From the data underneath, reproduce exactly the stretch that begins at the line with "run, whatever the" and ends after the line with "- intros set p Hin. unfold collect.".

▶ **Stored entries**

******************************

(** *** getRandomInt *)

(** Rounding to 53 bits keeps a product [mant * n] with [mant] below both
    [2^53] and [2^scale] strictly below [n * 2^scale]: rounding up adds at
    most half a unit in the last place, which is less than [n]. *)
Lemma round53_product (m k n : Z) :
  (0 <= m < 2 ^ 53)%Z -> (0 <= k)%Z -> (m < 2 ^ k)%Z -> (1 <= n)%Z ->
  (0 <= round53 (m * n) < n * 2 ^ k)%Z.
Proof.
  intros Hm Hk Hmk Hn. unfold round53.
  set (P := (m * n)%Z).
  assert (0 <= P)%Z as HP0 by nia.
  assert (P <= n * 2 ^ k - n)%Z as HPk by nia.
  destruct (Z.leb_spec (Z.log2 P - 52) 0%Z) as [Hexact | Hshift]; first lia.
  assert (0 < P)%Z as HPpos.
  { destruct (Z.eq_dec P 0%Z) as [HP | HP]; last lia.
    rewrite HP in Hshift. cbn in Hshift. lia. }
  set (shift := (Z.log2 P - 52)%Z) in *.
  pose proof (Z.log2_spec P HPpos) as [Hlow _].
  assert (0 < 2 ^ (shift - 1))%Z as Hhalf by (apply Z.pow_pos_nonneg; lia).
  assert (2 ^ shift = 2 * 2 ^ (shift - 1))%Z as Hunit.
  { rewrite <- Z.pow_succ_r by lia. f_equal. lia. }
  assert (2 ^ Z.log2 P = 2 ^ 53 * 2 ^ (shift - 1))%Z as Hlog.
  { rewrite <- Z.pow_add_r by lia. f_equal. unfold shift. lia. }
  assert (2 ^ (shift - 1) < n)%Z as Hsmall by nia.
  pose proof (Z.div_mod P (2 ^ shift)%Z ltac:(lia)) as Hdiv.
  pose proof (Z.mod_pos_bound P (2 ^ shift)%Z ltac:(lia)) as Hrem.
  assert (0 <= P / 2 ^ shift)%Z as Hq by (apply Z.div_pos; lia).
  set (q := (P / 2 ^ shift)%Z) in *. set (rem := (P mod 2 ^ shift)%Z) in *.
  destruct ((2 ^ (shift - 1) <? rem)%Z || ((rem =? 2 ^ (shift - 1))%Z && Z.odd q)) eqn:Hup.
  - assert (2 ^ (shift - 1) <= rem)%Z as Hge.
    { apply orb_true_iff in Hup as [Hup | Hup].
      - apply Z.ltb_lt in Hup. lia.
      - apply andb_true_iff in Hup as [Hup _]. apply Z.eqb_eq in Hup. lia. }
    nia.
  - nia.
Qed.

Lemma randomInt_range (n : Z) (r : Double) :
  (1 <= n)%Z -> inUnitInterval r ->
  (0 <= randomInt 0 (inject_Z n) r < n)%Z.
Proof.
  intros Hn (Hmant & Hscale & Hbelow). unfold randomInt, multiply.
  change (Qceiling 0) with 0%Z. rewrite Qfloor_Z, Z.sub_0_r, Z.add_0_r.
  rewrite Z.sgn_pos, Z.abs_eq, Z.mul_1_l by lia.
  assert (0 < 2 ^ scale r)%Z as Hpow by (apply Z.pow_pos_nonneg; lia).
  unfold Qfloor. rewrite Z2Pos.id by done.
  pose proof (round53_product (mant r) (scale r) n Hmant ltac:(lia) Hbelow Hn) as [Hlow Hhigh].
  split.
  - apply Z.div_pos; lia.
  - apply Z.div_lt_upper_bound; lia.
Qed.

Lemma arrayGet_in_range {A} (array : list A) (i : Z) :
  (0 <= i < Z.of_nat (length array))%Z ->
  exists x, arrayGet array i = Some x /\ x ∈ array.
Proof.
  intros [Hi0 Hi1]. unfold arrayGet.
  destruct (Z.ltb_spec i 0) as [|_]; first lia.
  destruct (lookup_lt_is_Some_2 array (Z.to_nat i)) as [x Hx]; first lia.
  exists x. split; first done. by eapply list_elem_of_lookup_2.
Qed.

(** *** The probing loop *)

Lemma probeLoop_exit dwnUrls numNodesToAllocate attempts set s :
  loopTest dwnUrls numNodesToAllocate attempts set = false ->
  probeLoop dwnUrls numNodesToAllocate attempts set s = (Fulfilled (attempts, set), s).
Proof.
  intros Hfalse. simp probeLoop.
  destruct (inspect _) as [[] Htest]; first congruence.
  by simp probeLoop.
Qed.

Lemma probeLoop_round dwnUrls numNodesToAllocate attempts set s :
  loopTest dwnUrls numNodesToAllocate attempts set = true ->
  probeLoop dwnUrls numNodesToAllocate attempts set s =
    match probeNode dwnUrls set s with
    | (Fulfilled set', s') => probeLoop dwnUrls numNodesToAllocate (S attempts) set' s'
    | (Rejected e, s') => (Rejected e, s')
    | (OutsideModel, s') => (OutsideModel, s')
    end.
Proof.
  intros Htrue. simp probeLoop.
  destruct (inspect _) as [[] Htest]; last congruence.
  simp probeLoop.
  destruct (probeNode dwnUrls set s) as [[set' | e |] s']; by simp probeLoop.
Qed.

(** A round over a non-empty list of nodes never throws and never leaves
    the model: it draws a listed node, probes it once and collects it when
    the probe is healthy. *)
Lemma probeNode_run dwnUrls set s :
  randomInRange -> 0 < length dwnUrls ->
  exists p s' w,
    probeNode dwnUrls set s = (Fulfilled (collect set p), s')
    /\ Math_random (world s) = (drawn p, w)
    /\ arrayGet dwnUrls (randomInt 0 (lengthQ dwnUrls) (drawn p)) = Some (target p)
    /\ target p ∈ dwnUrls
    /\ fetch (target p +:+ "/health") w = (answer p, world s')
    /\ events s' = events s ++ probeEvents p.
Proof.
  intros Hrandom Hlen.
  destruct (Math_random (world s)) as [r w] eqn:Hr.
  pose proof (Hrandom (world s)) as Hunit. rewrite Hr in Hunit. cbn [fst] in Hunit.
  destruct (arrayGet_in_range dwnUrls (randomInt 0 (lengthQ dwnUrls) r))
    as (dwnUrl & Hget & Hin).
  { apply randomInt_range; [lia | done]. }
  destruct (fetch (dwnUrl +:+ "/health") w) as [healthCheck w'] eqn:Hfetch.
  exists (mkProbe r dwnUrl healthCheck).
  exists (mkRunState w' (events s ++ probeEvents (mkProbe r dwnUrl healthCheck))), w.
  split; last done.
  unfold probeNode, getRandomInt, bind, call_Math_random, ret.
  rewrite Hr, Hget.
  unfold try_catch, bind, await_fetch, await, collect, healthy, probeEvents.
  cbn [world events drawn target answer]. rewrite Hfetch.
  rewrite <- app_assoc. cbn [app].
  destruct healthCheck as [e | healthCheck]; first done.
  by destruct (ok healthCheck).
Qed.

(** The whole loop, from any loop head: it exits normally after the rounds
    of some log; the final set is the log collected round by round. *)
Lemma probeLoop_run dwnUrls numNodesToAllocate attempts set s :
  randomInRange ->
  exists log s',
    probeLoop dwnUrls numNodesToAllocate attempts set s
    = (Fulfilled (attempts + length log, foldl collect set log), s')
    /\ events s' = events s ++ (log ≫= probeEvents)
    /\ Forall (fun p => target p ∈ dwnUrls) log
    /\ Forall (fun p => exists w w', fetch (target p +:+ "/health") w = (answer p, w')) log
    /\ attempts + length log <= Nat.max attempts (length dwnUrls)
    /\ length (foldl collect set log) <= Nat.max (length set) numNodesToAllocate
    /\ loopTest dwnUrls numNodesToAllocate (attempts + length log)
                (foldl collect set log) = false.
Proof.
  intros Hrandom.
  remember (length dwnUrls - attempts) as left eqn:Hleft.
  revert attempts set s Hleft.
  induction left as [left IH] using lt_wf_ind. intros attempts set s Hleft.
  destruct (loopTest dwnUrls numNodesToAllocate attempts set) eqn:Htest.
  - pose proof Htest as Htest'.
    apply andb_prop in Htest' as [Hattempts Hsize].
    apply bool_decide_eq_true in Hattempts, Hsize.
    destruct (probeNode_run dwnUrls set s Hrandom) as (p & s1 & w & Hrun & _ & _ & Hin & Hfetch & Hevents);
      first lia.
    destruct (IH (length dwnUrls - S attempts) ltac:(lia) (S attempts) (collect set p) s1 eq_refl)
      as (log & s' & Hloop & Hevents' & Htargets & Hfetched & Hcount & Hlength & Hexit).
    exists (p :: log), s'.
    rewrite probeLoop_round, Hrun by done.
    cbn [length foldl]. replace (attempts + S (length log)) with (S attempts + length log) by lia.
    split_and!; try done.
    + rewrite Hevents', Hevents. cbn. by rewrite <- app_assoc.
    + by constructor.
    + constructor; last done. by exists w, (world s1).
    + lia.
    + assert (length (collect set p) <= numNodesToAllocate); last lia.
      unfold collect, Set_add. destruct (healthy (answer p)); last lia.
      case_decide; first lia. rewrite length_app. cbn. lia.
  - exists [], s. rewrite probeLoop_exit by done.
    cbn [length foldl]. rewrite Nat.add_0_r, app_nil_r.
    split_and!; try done; lia.
Qed.

(** *** The set collected from a log *)

Lemma Set_add_present x (set : StringSet) : x ∈ set -> Set_add x set = set.
Proof. intros Hin. unfold Set_add. by case_decide. Qed.

Lemma Set_add_elem x (set : StringSet) : x ∈ Set_add x set.
Proof. unfold Set_add. case_decide; first done. set_solver. Qed.

Lemma Set_add_NoDup x (set : StringSet) : NoDup set -> NoDup (Set_add x set).
Proof.
  intros Hnodup. unfold Set_add. case_decide; first done.
  apply NoDup_app. split_and!; [done | | apply NoDup_singleton].
  intros y Hy Hx. apply list_elem_of_singleton in Hx. by subst.
Qed.

Lemma collect_prefix set p : set `prefix_of` collect set p.
Proof.
  unfold collect, Set_add. destruct (healthy (answer p)); last done.
  case_decide; first done. by apply prefix_app_r.
Qed.

Lemma foldl_collect_prefix log : forall set, set `prefix_of` foldl collect set log.
Proof.
  induction log as [| p log IH]; intros set; first done.
  cbn. etrans; [apply collect_prefix | apply IH].
Qed.

Lemma foldl_collect_NoDup log : forall set, NoDup set -> NoDup (foldl collect set log).
Proof.
  induction log as [| p log IH]; intros set Hnodup; first done.
  cbn. apply IH. unfold collect. destruct (healthy (answer p)); last done.
  by apply Set_add_NoDup.
Qed.

(** Whatever is in the final set was there at the start or is the target
    of a healthy probe of the log. *)
Lemma foldl_collect_elem log : forall set x,
  x ∈ foldl collect set log ->
  x ∈ set \/ exists p, p ∈ log /\ target p = x /\ healthy (answer p) = true.
Proof.
  induction log as [| p log IH]; intros set x Hx; first by left.
  cbn in Hx. apply IH in Hx as [Hx | (q & Hq & Htarget & Hhealthy)].
  - unfold collect, Set_add in Hx.
    destruct (healthy (answer p)) eqn:Hhealthy; last by left.
    case_decide; first by left.
    apply elem_of_app in Hx as [Hx | Hx]; first by left.
    apply list_elem_of_singleton in Hx. right. exists p. set_solver.
  - right. exists q. set_solver.
Qed.

(** The target of a healthy probe of the log is in the final set. *)
Lemma foldl_collect_healthy log : forall set p,
  p ∈ log -> healthy (answer p) = true -> target p ∈ foldl collect set log.
Proof.
  induction log as [| q log IH]; intros set p Hp Hhealthy; first by inversion Hp.
  cbn. apply elem_of_cons in Hp as [-> | Hp]; last by apply IH.
  eapply elem_of_prefix; last apply foldl_collect_prefix.
  unfold collect. rewrite Hhealthy. apply Set_add_elem.
Qed.

(** The events of a log hold one fetch per round. *)
Lemma fetched_probeEvents log :
  fetched (log ≫= probeEvents) = (fun p => target p +:+ "/health") <$> log.
Proof.
  induction log as [| p log IH]; first done.
  cbn. unfold fetched in IH. by rewrite IH.
Qed.

(** *** From the document to the loop *)

Lemma getTechPreviewDwnEndpoints_probing s dwnUrls s1 :
  discovers s dwnUrls s1 ->
  getTechPreviewDwnEndpoints s =
    match probeLoop dwnUrls (Nat.min (length dwnUrls) 2) 0 [] s1 with
    | (Fulfilled exit, s') => (Fulfilled (snd exit), s')
    | (Rejected e, s') => (Rejected e, s')
    | (OutsideModel, s') => (OutsideModel, s')
    end.
Proof.
  intros (response & w1 & didDocument & service & others & endpoint & elems
          & Hfetch & Hok & Hjson & Hservices & Hendpoint & Hnodes & Hstrings & ->).
  unfold getTechPreviewDwnEndpoints, bind, try_catch, await_fetch, await.
  rewrite Hfetch, Hok. cbn. rewrite Hjson. cbn. rewrite Hservices. cbn.
  unfold and_then, bind. cbn. rewrite Hendpoint. cbn. rewrite Hnodes. cbn.
  rewrite Hstrings. done.
Qed.

(** *** Claims about the probing loop *)

(** C5. For every list of nodes, every behaviour of the probes and every
    sequence of draws, the loop exits normally after at most as many rounds
    as there are nodes.  The counter at the exit is the number of rounds
    run, whatever the probes answered; each round makes one draw and one
    probe of a listed node, and its answer is the one the world gave.  The
    loop ends only when the counter has reached the number of nodes or the
    set holds min(n, 2) of them: a probe that fails does not end it, and
    leaves the set as it is; so does a round that draws a node already in
    the set. *)
Theorem probeLoop_terminates dwnUrls s :
  randomInRange ->
  exists log s',
    probeLoop dwnUrls (Nat.min (length dwnUrls) 2) 0 [] s
    = (Fulfilled (length log, foldl collect [] log), s')
    /\ length log <= length dwnUrls
    /\ events s' = events s ++ (log ≫= probeEvents)
    /\ length (fetched (events s')) = length (fetched (events s)) + length log
    /\ Forall (fun p => target p ∈ dwnUrls
                        /\ exists w w', fetch (target p +:+ "/health") w = (answer p, w'))
              log
    /\ (length log = length dwnUrls
        \/ length (foldl collect [] log) = Nat.min (length dwnUrls) 2)
    /\ (forall set p, healthy (answer p) = false -> collect set p = set)
    /\ forall set p, target p ∈ set -> collect set p = set.
Proof.
  intros Hrandom.
  destruct (probeLoop_run dwnUrls (Nat.min (length dwnUrls) 2) 0 [] s Hrandom)
    as (log & s' & Hloop & Hevents & Htargets & Hfetched & Hcount & Hlength & Hexit).
  cbn [Nat.add Nat.max length] in *.
  exists log, s'. split_and!; [done | lia | done | | | | |].
  - rewrite Hevents. unfold fetched at 1. rewrite omap_app, length_app.
    fold (fetched (events s)). fold (fetched (log ≫= probeEvents)).
    by rewrite fetched_probeEvents, length_fmap.
  - by apply Forall_and.
  - unfold loopTest in Hexit.
    apply andb_false_iff in Hexit as [Hexit | Hexit];
      apply bool_decide_eq_false in Hexit; [left | right]; lia.
  - intros set p Hfailed. unfold collect. by rewrite Hfailed.
  - intros set p Hin. unfold collect.
    destruct (healthy (answer p)); last done. by apply Set_add_present.
Qed.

******************************

▶ **SOLUTION FOR THIS TASK**
    run, whatever the probes answered; each round makes one draw and one
    probe of a listed node, and its answer is the one the world gave.  The
    loop ends only when the counter has reached the number of nodes or the
    set holds min(n, 2) of them: a probe that fails does not end it, and
    leaves the set as it is; so does a round that draws a node already in
    the set. *)
Theorem probeLoop_terminates dwnUrls s :
  randomInRange ->
  exists log s',
    probeLoop dwnUrls (Nat.min (length dwnUrls) 2) 0 [] s
    = (Fulfilled (length log, foldl collect [] log), s')
    /\ length log <= length dwnUrls
    /\ events s' = events s ++ (log ≫= probeEvents)
    /\ length (fetched (events s')) = length (fetched (events s)) + length log
    /\ Forall (fun p => target p ∈ dwnUrls
                        /\ exists w w', fetch (target p +:+ "/health") w = (answer p, w'))
              log
    /\ (length log = length dwnUrls
        \/ length (foldl collect [] log) = Nat.min (length dwnUrls) 2)
    /\ (forall set p, healthy (answer p) = false -> collect set p = set)
    /\ forall set p, target p ∈ set -> collect set p = set.
Proof.
  intros Hrandom.
  destruct (probeLoop_run dwnUrls (Nat.min (length dwnUrls) 2) 0 [] s Hrandom)
    as (log & s' & Hloop & Hevents & Htargets & Hfetched & Hcount & Hlength & Hexit).
  cbn [Nat.add Nat.max length] in *.
  exists log, s'. split_and!; [done | lia | done | | | | |].
  - rewrite Hevents. unfold fetched at 1. rewrite omap_app, length_app.
    fold (fetched (events s)). fold (fetched (log ≫= probeEvents)).
    by rewrite fetched_probeEvents, length_fmap.
  - by apply Forall_and.
  - unfold loopTest in Hexit.
    apply andb_false_iff in Hexit as [Hexit | Hexit];
      apply bool_decide_eq_false in Hexit; [left | right]; lia.
  - intros set p Hfailed. unfold collect. by rewrite Hfailed.
  - intros set p Hin. unfold collect.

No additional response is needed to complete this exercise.